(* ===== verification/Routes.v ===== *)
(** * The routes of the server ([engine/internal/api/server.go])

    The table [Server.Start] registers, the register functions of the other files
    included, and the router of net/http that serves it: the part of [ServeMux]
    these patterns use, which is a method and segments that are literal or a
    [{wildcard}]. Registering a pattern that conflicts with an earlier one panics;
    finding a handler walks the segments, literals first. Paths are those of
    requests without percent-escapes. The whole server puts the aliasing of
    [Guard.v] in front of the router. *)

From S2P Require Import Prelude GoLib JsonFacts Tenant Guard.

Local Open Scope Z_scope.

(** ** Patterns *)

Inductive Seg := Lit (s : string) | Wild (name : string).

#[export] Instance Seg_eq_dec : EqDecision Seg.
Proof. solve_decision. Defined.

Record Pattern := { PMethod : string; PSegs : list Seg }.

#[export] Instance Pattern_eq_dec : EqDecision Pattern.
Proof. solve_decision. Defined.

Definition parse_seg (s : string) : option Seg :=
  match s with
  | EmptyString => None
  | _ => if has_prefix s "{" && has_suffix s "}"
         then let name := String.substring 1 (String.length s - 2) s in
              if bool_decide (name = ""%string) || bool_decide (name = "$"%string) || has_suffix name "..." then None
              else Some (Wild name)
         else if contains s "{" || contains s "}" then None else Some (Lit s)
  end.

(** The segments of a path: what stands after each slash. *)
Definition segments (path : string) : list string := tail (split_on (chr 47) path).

++++++++++

▸ ACTION ITEM
Look through the records above and please copy every line in which the string "export" occurs.

▸ RESPONSE BOX
#[export] Instance Seg_eq_dec : EqDecision Seg.
#[export] Instance Pattern_eq_dec : EqDecision Pattern.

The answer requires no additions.